Plus, we tackle a listener question on pre vs post-fader sends and automation—and why we’re almost always in the post-fader camp.Special thanks to our sponsor, Audient.
You’ll Learn:
Why vocal reverb can tilt the entire emotional center of a mix
How piano EQ and ambience instantly change the tone of a song
What happens when 17 mixers tackle the same stems with different tastes
Why great performances and recordings “mix faster” and need less fixing
The difference between mixing the song vs. mixing the plugin chain
How to think about pre vs post-fader sends when automating reverbs and effects
Topics & Stories:
The MCC mix challenge: 17 versions of the same Malina track
The one “roomy vocal” mix that made the whole track feel warmer and closer
Bright vs warm piano choices on Steve’s heavily-modded Yamaha C7
The EDM-style timed delay on piano that changed the groove completely
The vintage, mid-focused vocal mix vs the more hi-fi, digital-leaning takes
Why we’re seeing MCC members’ mixes get closer and more “mature” over time
Good song + good performance + good recording = the mix almost does itself
The danger of “barbecue sauce on everything” vs respecting the tracks you’re given
Listener Q&A:
Question: “Can you go deeper into pre vs post-fader when automating sends to reverb and delay? When does pre-fader actually make sense?”
We talk about:
Why we almost always use post-fader sends on lead vocals and key elements
How post-fader keeps your EQ, compression, and tone decisions feeding the reverb
Rare cases where pre-fader could make sense (parallel/VCA-style setups)

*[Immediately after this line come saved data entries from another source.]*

Lemma word_spec ws pos : 0 <= pos < 32 * Z.of_nat (length ws) ->
  word ws (Z.shiftr pos 5) = Ret (ws !!! Z.to_nat (pos / 32))
  /\ Z.to_nat (Z.shiftr pos 5) = Z.to_nat (pos / 32) /\ Z.land pos 31 = pos mod 32
  /\ (Z.to_nat (pos / 32) < length ws)%nat.
Proof.
  intros Hp. rewrite Z.shiftr_div_pow2 by lia. change (2 ^ 5) with 32.
  assert (Hlt : (Z.to_nat (pos / 32) < length ws)%nat) by lia_mod.
  split_and!; try done.
  - unfold word. rewrite (proj2 (Z.ltb_ge _ _)) by lia_mod.
    destruct (lookup_lt_is_Some_2 _ _ Hlt) as [w Hw]. by rewrite Hw, (list_lookup_total_correct _ _ _ Hw).
  - change 31 with (Z.ones 5). by rewrite Z.land_ones.
Qed.

Lemma lookup_total_insert_Z (ws : list Z) i j w :
  (i < length ws)%nat -> <[i := w]> ws !!! j = if decide (i = j) then w else ws !!! j.
Proof.
  intros Hi. case_decide as He; [subst; by apply list_lookup_total_insert_eq|].
  by apply list_lookup_total_insert_ne.
Qed.

(** A write to one bit: the others stay. *)
Lemma bit_insert ws pos w i :
  0 <= pos < 32 * Z.of_nat (length ws) -> 0 <= i ->
  (forall j, j <> pos mod 32 -> Z.testbit w j = Z.testbit (ws !!! Z.to_nat (pos / 32)) j) ->
  bit (<[Z.to_nat (pos / 32) := w]> ws) i
  = if i =? pos then Z.testbit w (pos mod 32) else bit ws i.
Proof.
  intros Hp Hi Hw. unfold bit. rewrite lookup_total_insert_Z by lia_mod.
  case_decide as He.
  - assert (pos / 32 = i / 32) as Heq by lia_mod. destruct (Z.eqb_spec i pos) as [->|Hne]; [done|].
    rewrite Hw, He; [done|]. lia_mod.
  - destruct (Z.eqb_spec i pos) as [->|]; [done|done].
Qed.

Lemma Forall_u32_lookup ws i : Forall is_u32 ws -> is_u32 (ws !!! i).
Proof.
  intros Hf. destruct (ws !! i) as [w|] eqn:Hw.
  - rewrite (list_lookup_total_correct _ _ _ Hw). by eapply Forall_lookup_1.
  - rewrite list_lookup_total_alt, Hw. unfold is_u32. simpl. lia.
Qed.

Lemma set_bit_spec ws pos :
  bitmap_ok ws -> 0 <= pos < 32 * Z.of_nat (length ws) ->
  exists ws', set_bit ws pos = Ret ws' /\ bitmap_ok ws' /\ length ws' = length ws
    /\ forall i, 0 <= i -> bit ws' i = (i =? pos) || bit ws i.
Proof.
  intros [Hu Hlen] Hp. destruct (word_spec ws pos Hp) as (Hw & Hn & Hl & Hlt).
  unfold set_bit. rewrite Hw, Hn, Hl. cbn [obind]. eexists. split; [done|].
  pose proof (bit_split pos) as [_ Hm]. split_and!.
  - split; [|by rewrite length_insert]. apply Forall_insert; [done|].
    pose proof (Forall_u32_lookup ws (Z.to_nat (pos / 32)) Hu) as [H0 H1].
    apply is_u32_bits.
    + apply Z.lor_nonneg. split; [done|]. apply Z.pow_nonneg. lia.
    + intros n Hn'. rewrite Z.lor_spec, Z.pow2_bits_false, orb_false_r by lia.
      rewrite <- (u32_small _ (conj H0 H1)), u32_testbit by lia. by rewrite (proj2 (Z.ltb_ge _ _)) by lia.
  - apply length_insert.
  - intros i Hi. rewrite bit_insert; try done.
    + rewrite Z.lor_spec, Z.pow2_bits_true, orb_true_r by lia. by destruct (i =? pos).
    + intros j Hj. rewrite Z.lor_spec, Z.pow2_bits_false, orb_false_r by done. done.
Qed.
(** The effect of changing bit [p] of the map of group [i] to [v], with the counts. *)
Lemma change_bit fs fs' i g h p v :
  fs_ok fs -> is_block fs i g p ->
  let d := Z.b2z (bit (block_map fs g) p) - Z.b2z v in
  super fs' = add_free_blocks (super fs) d -> groups fs' = <[i := h]> (groups fs) ->
  groupdescs_per_block fs' = groupdescs_per_block fs -> groupdesc_buffers fs' = groupdesc_buffers fs ->
  desc h = desc (add_group_blocks g d) ->
  first_free_block h = NOBLOCK \/ 0 <= first_free_block h <= g_block_count (desc g) ->
  same_data_but fs fs' (block_bitmap_block (desc g)) ->
  bitmap_ok (block_map fs' h) -> length (block_map fs' h) = length (block_map fs g) ->
  (forall k, 0 <= k -> bit (block_map fs' h) k = if k =? p then v else bit (block_map fs g) k) ->
  fs_ok fs' /\ forall n, free fs' n <-> if decide (n = block_no fs i p) then v = false else free fs n.
Proof.
  intros Hok [Hg Hp] d Hsup Hgrp Hgd Hgb Hdesc Hhint Hdata Hbok Hblen Hbit.
  apply lookup_lt_Some in Hg as Hi. pose proof (fs_ok_total _ Hok) as Htot.
  destruct (fo_groups _ Hok i g Hg) as [Hm Hsz Hc Hh].
  pose proof (map_ok_small _ _ Hm) as Hbc. pose proof (zeros_range (block_map fs g) _ (proj1 Hbc)) as Hz.
  assert (Hzeros : zeros (block_map fs' h) (g_block_count (desc g))
    = zeros (block_map fs g) (g_block_count (desc g)) + d).
  { rewrite (zeros_flip (block_map fs g) _ _ p Hp).
    - rewrite (Hbit p), Z.eqb_refl by lia. lia.
    - intros k Hk Hne. by rewrite Hbit, (proj2 (Z.eqb_neq _ _)) by done. }
  pose proof (zeros_range (block_map fs' h) _ (proj1 Hbc)) as Hz'. rewrite Hzeros in Hz'.
  assert (Hcnt : u32 (g_free_block_count (desc g) + d) = zeros (block_map fs' h) (g_block_count (desc g))).
  { rewrite Hc, Hzeros. apply u32_small. unfold is_u32. lia. }
  assert (Hl : forall j, groups fs' !! j = if decide (i = j) then Some h else groups fs !! j).
  { intros j. rewrite Hgrp. case_decide as Hj; [subst; by apply list_lookup_insert_eq|].
    by apply list_lookup_insert_ne. }
  assert (Hdh : g_block_count (desc h) = g_block_count (desc g)
    /\ block_bitmap_block (desc h) = block_bitmap_block (desc g)
    /\ g_free_block_count (desc h) = zeros (block_map fs' h) (g_block_count (desc g))).
  { rewrite Hdesc. by split_and!. }
  destruct Hdh as (Hd1 & Hd2 & Hd3).
  assert (Hother : forall j x, groups fs !! j = Some x -> i <> j -> block_map fs' x = block_map fs x).
  { intros j x Hx Hne. unfold block_map. apply Hdata. by apply (fo_maps _ Hok j i x g). }
  split.
  - destruct Hok as [? ? ? ? Hgs Hmaps Hgoal Ht Hds]. constructor; rewrite ?Hsup; try done.
    + rewrite Hgrp, length_insert. done.
    + rewrite Hgrp. intros He%(f_equal length). rewrite length_insert in He. by destruct (groups fs).
    + intros j x. rewrite Hl. case_decide as Hj.
      * intros [= <-]. constructor; rewrite ?Hd1, ?Hsup; try done.
        destruct Hm as (_ & H0 & Hpad & Hclr). split_and!; [done|done|by rewrite Hblen|].
        intros Hlt. rewrite Hbit, (proj2 (Z.eqb_neq _ _)) by lia. by apply Hclr.
      * intros Hx. destruct (Hgs j x Hx). constructor; rewrite ?Hsup, ?(Hother j x Hx Hj); done.
    + intros j k x y. rewrite !Hl. intros Hx Hy Hne.
      destruct (decide (i = j)) as [<-|], (decide (i = k)) as [<-|]; [done| | |].
      * injection Hx as <-. rewrite Hd2. by apply (Hmaps i k g y).
      * injection Hy as <-. rewrite Hd2. by apply (Hmaps j i x g).
      * by apply (Hmaps j k x y).
    + intros n Hn. destruct (Hgoal n Hn) as (x & Hx & ?). rewrite Hl.
      case_decide as Hj; [|by exists x]. exists h. split; [done|]. rewrite Hd1.
      rewrite Hj in Hg. cbn [add_free_blocks blocks_per_group] in *. congruence.
    + rewrite Hgrp, (free_total_insert _ _ g) by done. cbn [add_free_blocks free_block_count].
      rewrite Ht, Hd3, Hzeros, <- Hc.
      rewrite u32_small; [lia|]. unfold is_u32.
      pose proof (free_total_insert (groups fs) i g h Hg) as Hins. rewrite Hd3, Hzeros, <- Hc in Hins.
      assert (0 <= free_total (<[i:=h]> (groups fs)) < 2 ^ 32); [|lia].
      pose proof (free_total_range (<[i:=h]> (groups fs)) (blocks_per_group (super fs))) as Hr.
      rewrite length_insert in Hr. enough (Hf : 0 <= free_total (<[i:=h]> (groups fs))
        <= Z.of_nat (length (groups fs)) * blocks_per_group (super fs)) by lia.
      apply Hr. apply Forall_insert.
      * apply Forall_lookup. intros j x Hx. destruct (Hgs j x Hx) as [Hm' Hsz' Hc' _].
        pose proof (map_ok_small _ _ Hm'). rewrite Hc'.
        pose proof (zeros_range (block_map fs x) (g_block_count (desc x))). lia.
      * rewrite Hd3, Hzeros. lia.
    + rewrite Hgrp, length_insert, Hgd, Hgb. done.
  - intros n. assert (Hno : forall j b, block_no fs' j b = block_no fs j b)
      by (intros; unfold block_no; by rewrite Hsup).
    assert (Huniq : forall j x b, is_block fs j x b -> block_no fs j b = block_no fs i p -> j = i /\ b = p).
    { intros j x b [Hx Hb]. unfold block_no. pose proof (fo_bpg _ Hok).
      destruct (fo_groups _ Hok j x Hx) as [_ Hsz' _ _]. intros He.
      assert (Z.of_nat j = Z.of_nat i /\ b = p); [|lia].
      apply (Z.div_mod_unique (blocks_per_group (super fs)) (Z.of_nat j) (Z.of_nat i) b p); lia. }
    split.
    + intros (j & x & b & [Hx Hb] & -> & Hc'). rewrite Hno. rewrite Hl in Hx.
      destruct (decide (i = j)) as [<-|Hj].
      * injection Hx as <-. rewrite Hbit in Hc' by lia. rewrite Hd1 in Hb.
        case_decide as Hn.
        -- destruct (Huniq i g b) as [_ ->]; [done|done|]. by rewrite Z.eqb_refl in Hc'.
        -- destruct (Z.eqb_spec b p) as [Hbp|Hbp]; [by rewrite Hbp in Hn|]. by exists i, g, b.
      * case_decide as Hn; [destruct (Huniq j x b) as [-> _]; done|].
        exists j, x, b. split_and!; try done. by rewrite <- (Hother j x Hx Hj).
    + case_decide as Hn.
      * intros ->. exists i, h, p. 
          split; [split; [by rewrite Hl, decide_True|lia]|]. split; [by rewrite Hno|].
        rewrite Hbit, Z.eqb_refl by lia. done.
      * intros (j & x & b & [Hx Hb] & Hnb & Hc'). destruct (decide (i = j)) as [<-|Hj].
        -- rewrite Hg in Hx. injection Hx as <-. exists i, h, b. 
          split; [split; [by rewrite Hl, decide_True|lia]|]. split; [by rewrite Hno|].
           rewrite Hbit by lia. destruct (Z.eqb_spec b p) as [Hbp|Hbp]; [|done].
           by rewrite Hbp in Hnb.
        -- exists j, x, b. 
          split; [split; [by rewrite Hl, decide_False|lia]|]. split; [by rewrite Hno|].
           by rewrite (Hother j x Hx Hj).
Qed.
End Blocks.

Section NewBlock.
Context {C : Type} `{BC : BufferCache C}.
Implicit Types fs : filsys C.

Lemma block_no_range fs i g p : fs_ok fs -> is_block fs i g p -> 0 <= block_no fs i p < NOBLOCK.
Proof.
  intros Hok [Hg Hp]. apply lookup_lt_Some in Hg as Hi. unfold block_no, NOBLOCK.
  pose proof (fo_fit _ Hok) as Hf. rewrite (fo_count _ Hok) in Hf. pose proof (fo_bpg _ Hok).
  destruct (fo_groups _ Hok i g Hg) as [_ Hsz _ _]. nia.
Qed.
Lemma lower_levels_spec n : forall log iblock acc,
  0 <= log -> 0 <= iblock ->
  let os := lower_levels n log iblock (Z.of_nat n * log) in
  length os = n /\ Forall (fun o => 0 <= o < 2 ^ log) os
  /\ join_levels log acc os = acc * 2 ^ (Z.of_nat n * log) + iblock mod 2 ^ (Z.of_nat n * log).
Proof.
  induction n as [|n IH]; intros log iblock acc Hl Hi; cbn [lower_levels].
  { split_and!; [done|constructor|]. change (Z.of_nat 0 * log) with 0.
    rewrite Z.pow_0_r, Z.mod_1_r. unfold join_levels. cbn [foldl]. lia. }
  rewrite Z.shiftl_1_l. replace (2 ^ (Z.of_nat (S n) * log) - 1) with (Z.ones (Z.of_nat (S n) * log))
    by (rewrite Z.ones_equiv; lia).
  rewrite Z.land_ones by lia.
  replace (Z.of_nat (S n) * log - log) with (Z.of_nat n * log) by lia.
  rewrite Z.shiftr_div_pow2 by lia.
  set (s := Z.of_nat n * log). assert (Hs : Z.of_nat (S n) * log = s + log) by lia. rewrite Hs.
  assert (0 <= s) by lia.
  rewrite Z.pow_add_r by lia. set (P := 2 ^ s). set (K := 2 ^ log).
  assert (0 < P) by (apply Z.pow_pos_nonneg; lia). assert (0 < K) by (apply Z.pow_pos_nonneg; lia).
  pose proof (Z.mod_pos_bound iblock (P * K) ltac:(lia)) as Hm.
  set (r := iblock mod (P * K)) in *.
  destruct (IH log r (acc * K + r / P) Hl ltac:(lia)) as (Hlen & Hf & Hj).
  fold s in Hlen, Hf, Hj. fold P in Hj. split_and!.
  - simpl. by rewrite Hlen.
  - constructor; [|done]. split; [apply Z.div_pos; lia|]. apply Z.div_lt_upper_bound; lia.
  - unfold join_levels in *. cbn [foldl]. fold K in Hj |- *. rewrite Hj.
    pose proof (Z.div_mod r P ltac:(lia)). lia.
Qed.

Section Lookup.
Context {C : Type} `{BC : BufferCache C}.
Implicit Types (fs : filsys C) (x : inode).

(** The pointer at the end of a path through the pages, without buffers. *)
Fixpoint follow (data : Z -> list Z) (block : Z) (offsets : list Z) : option Z :=
  match offsets with
  | [] => Some block
  | o :: offsets =>
      match data block !! Z.to_nat o with
      | Some next => if next =? 0 then None else follow data next offsets
      | None => None
      end
  end.

Definition same_data fs fs' : Prop := forall b, page fs' b = page fs b.

Lemma follow_ext (data data' : Z -> list Z) block os :
  (forall b, data' b = data b) -> follow data' block os = follow data block os.
Proof.
  intros He. revert block. induction os as [|o os IH]; intros block; cbn [follow]; [done|].
  rewrite He. destruct (data block !! Z.to_nat o); [|done]. by destruct (_ =? 0).
Qed.

(** A page is read and let go again. *)
Lemma get_release fs b :
  let fs' := release (get fs b).2 b in
  (get fs b).1 = true -> same_data fs fs' /\ same_pins fs fs' /\ page (get fs b).2 b = page fs b.
Proof.
  unfold get. destruct (get_buffer (cache fs) b) as [ok c] eqn:Hg. cbn [fst snd]. intros ->.
  assert (Hd := fun y => get_data (cache fs) b y). assert (Hp := fun y => get_pins (cache fs) b y).
  rewrite Hg in Hd, Hp. cbn [fst snd andb] in *. split_and!.
  - intros x. unfold page. cbn. by rewrite release_data.
  - intros x. cbn. rewrite release_pins, Hp. destruct (x =? b); lia.
  - apply Hd.
Qed.

Lemma get_fails fs b : (get fs b).1 = false -> same_data fs (get fs b).2 /\ same_pins fs (get fs b).2.
Proof.
  unfold get. destruct (get_buffer (cache fs) b) as [ok c] eqn:Hg. cbn [fst snd]. intros ->.
  assert (Hd := fun y => get_data (cache fs) b y). assert (Hp := fun y => get_pins (cache fs) b y).
  rewrite Hg in Hd, Hp. cbn [fst snd andb] in *. split; [done|].
  intros x. cbn. rewrite Hp. lia.
Qed.
(* ===== verification/Sched.v ===== *)
(** * Sched: threads, ready queues and deferred procedure calls, src/src/sys/krnl/sched.c

    A thread is a number, the address of its control block.  [sched] holds the variables
    of sched.c and the fields of all threads that the scheduler uses; [cur] is the thread
    whose stack the processor is on, what [self()] returns.  [dispatch] makes another
    thread the current one: what is left of the caller runs when that thread is
    dispatched again.  The floating point unit, the segment registers and the
    interrupt flag are not part of the state. *)

From stdpp Require Import functions.
From S2P Require Import Prelude Dlist Bitmap.
Local Open Scope krlean_scope.

Definition THREAD_STATE_INITIALIZED : Z := 0.
Definition THREAD_STATE_READY : Z := 1.
Definition THREAD_STATE_RUNNING : Z := 2.
Definition THREAD_STATE_WAITING : Z := 3.
Definition THREAD_STATE_TERMINATED : Z := 4.
Definition THREAD_STATE_SUSPENDED : Z := 5.
Definition THREAD_STATE_TRANSITION : Z := 6.

Definition THREAD_FPU_ENABLED : Z := 2.
Definition THREAD_ALERTABLE : Z := 4.
Definition THREAD_INTERRUPTED : Z := 8.

Definition DEFAULT_QUANTUM : Z := 36.
Definition THREAD_PRIORITY_LEVELS : Z := 32.
Definition PRIORITY_SYSIDLE : Z := 0.
Definition PRIORITY_TIME_CRITICAL : Z := 15.

Definition DPC_QUEUED_BIT : Z := 0.
Definition DPC_EXECUTING_BIT : Z := 1.
Definition DPC_QUEUED : Z := Z.shiftl 1 DPC_QUEUED_BIT.
Definition DPC_EXECUTING : Z := Z.shiftl 1 DPC_EXECUTING_BIT.

Record thread := Thread {
  state : Z; quantum : Z; wait_reason : Z; flags : Z;
  priority : Z; base_priority : Z; suspend_count : Z;
  pending_signals : Z; blocked_signals : Z;
  context_switches : Z; preempts : Z;
}.

Record dpc := Dpc { d_proc : Z; d_arg : Z; d_next : option nat; d_flags : Z }.

Record sched := Sched {
  thr : nat -> thread;
  rlinks : links nat;                (* [next_ready], [prev_ready] *)
  readyq : Z -> ends (A:=nat);       (* [ready_queue_head], [ready_queue_tail] *)
  thread_ready_summary : Z;
  preempt : Z;
  cur : nat;
  dpcs : nat -> dpc;
  dpc_queue_head : option nat;
  dpc_queue_tail : option nat;
  in_dpc : Z;
  dpc_total : Z;
  dpc_lost : Z;
  dpc_calls : list (Z * Z);          (* the calls of DPC procedures so far, newest first *)
}.
Lemma enqueue_all_filter os : forall Q (th : wbid -> nat) t n o,
  (forall i, (i < length os)%nat -> th (Wb t (n + i)) = t) ->
  filter (fun b => th b ∉ [t]) (enqueue_all Q t n os o) = filter (fun b => th b ∉ [t]) (Q o).
Proof.
  induction os as [|o' os IH]; intros Q th t n o Hth; cbn [enqueue_all]; [done|].
  rewrite IH.
  - destruct (decide (o = o')) as [->|Hne]; [|by rewrite fn_lookup_insert_ne].
    rewrite fn_lookup_insert, filter_app, filter_cons, decide_False; [by rewrite app_nil_r|].
    specialize (Hth 0%nat ltac:(simpl; lia)). rewrite Nat.add_0_r in Hth. rewrite Hth. set_solver.
  - intros i Hi. replace (S n + i)%nat with (n + S i)%nat by lia. apply Hth. simpl. lia.
Qed.

Lemma waits_with_sch k s W Q : waits k W Q -> waits (with_sch k s) W Q.
Proof. intros [H1 H2 H3 H4 H5 H6]. by split. Qed.

(** Once thread [t] waits for any of [os], setting the [i]th event, for which nobody else
    waits, lets [t] run, with the key [i]. *)
Lemma any_wait_state k W Q os k1 i e :
  let t := self k in
  let W1 := <[t := blocks_of t (length os)]> W in
  let Q1 := enqueue_all Q t 0 os in
  let ob := <[e := o_signaled (objs k1 e) 1]> (objs k1) in
  waits k1 W1 Q1 -> rest_same k k1 (objs k) ->
  (forall j o, os !! j = Some o ->
     let w := wbs k1 (Wb t j) in
     w_thread w = t /\ w_object w = Some o /\ w_type w = WAIT_ANY /\ w_key w = Z.of_nat j) ->
  NoDup os -> Forall (fun o => satisfied k o = false) os -> os !! i = Some e -> Q e = [] ->
  Q1 e = [Wb t i] /\ waiters k1 Q1 e = [t] /\ runners k1 W1 Q1 ob e = [t] /\ key_of k1 W1 ob t = Z.of_nat i.
Proof.
  intros t W1 Q1 ob Hw1 H2 H5 Hnd Hf Hi HQ.
  assert (Hilen : (i < length os)%nat) by (by apply lookup_lt_Some in Hi).
  assert (HQ1 : Q1 e = [Wb t i]) by (unfold Q1; by rewrite (enqueue_all_in _ _ _ _ i), HQ).
  assert (Hwt : waiters k1 Q1 e = [t]).
  { unfold waiters. rewrite HQ1. cbn [fmap list_fmap]. unfold thread_of. by rewrite (proj1 (H5 i e Hi)). }
  assert (Hlit : forall j, (j < length os)%nat -> lit (wbs k1) (sig_of ob) (Wb t j) = bool_decide (j = i)).
  { intros j Hj. destruct (lookup_lt_is_Some_2 os j Hj) as [o Ho]. unfold lit.
    destruct (H5 j o Ho) as (_ & -> & _). unfold sig_of, ob. destruct (decide (o = e)) as [->|Hne].
    - rewrite fn_lookup_insert. rewrite bool_decide_eq_true_2; [done|]. by eapply NoDup_lookup.
    - rewrite fn_lookup_insert_ne by done. rewrite bool_decide_eq_false_2 by congruence.
      rewrite (rs_objs _ _ _ H2 o). cbn [o_waitq signaled].
      rewrite Forall_lookup in Hf. specialize (Hf j o Ho). by apply orb_false_iff in Hf as [-> _]. }
  assert (Hsplit : W1 t = blocks_of t i ++ Wb t i :: (Wb t <$> seq (S i) (length os - S i))).
  { unfold W1, blocks_of. rewrite fn_lookup_insert.
    replace (length os) with (i + S (length os - S i))%nat at 1 by lia.
    by rewrite seq_app, fmap_app. }
  split; [exact HQ1|]. split; [exact Hwt|]. split.
  - unfold runners. rewrite Hwt. apply filter_id. intros z ->%list_elem_of_singleton.
    unfold runnable, can_run. rewrite Hsplit, existsb_app. cbn [existsb].
    rewrite Hlit, bool_decide_eq_true_2 by done. destruct (H5 i e Hi) as (_ & _ & -> & _).
    cbn. by rewrite orb_true_r.
  - unfold key_of. rewrite Hsplit, last_key_single.
    + by destruct (H5 i e Hi) as (_ & _ & _ & ?).
    + intros z [(j & -> & Hj)%elem_blocks_of|(j & -> & Hj%elem_of_seq)%list_elem_of_fmap]%elem_of_app;
        (rewrite Hlit by lia; apply bool_decide_eq_false_2; lia).
    + rewrite Hlit by done. by apply bool_decide_eq_true_2.
Qed.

Why it’s better to think musically than to obsess over “purist” routing choices
Final Takeaway:
Reverb isn’t just “space.” It’s emotion. On a vocal-driven song, your reverb choice can quietly decide whether the whole mix feels intimate, epic, cold, warm, vintage, or modern.
The more you respect the song, the performance, and the stems you’re handed, the more your mixes start to sound mature—not because you used the fanciest plugin chain, but because every decision serves the story.
👉 Got a question for us?📩 Submit it here: Form LinkWe’ll answer as many as we can in upcoming shows.
And if you’re digging the show, hit follow/subscribe and leave a quick review. It really helps more home studio folks find Studio Stuff.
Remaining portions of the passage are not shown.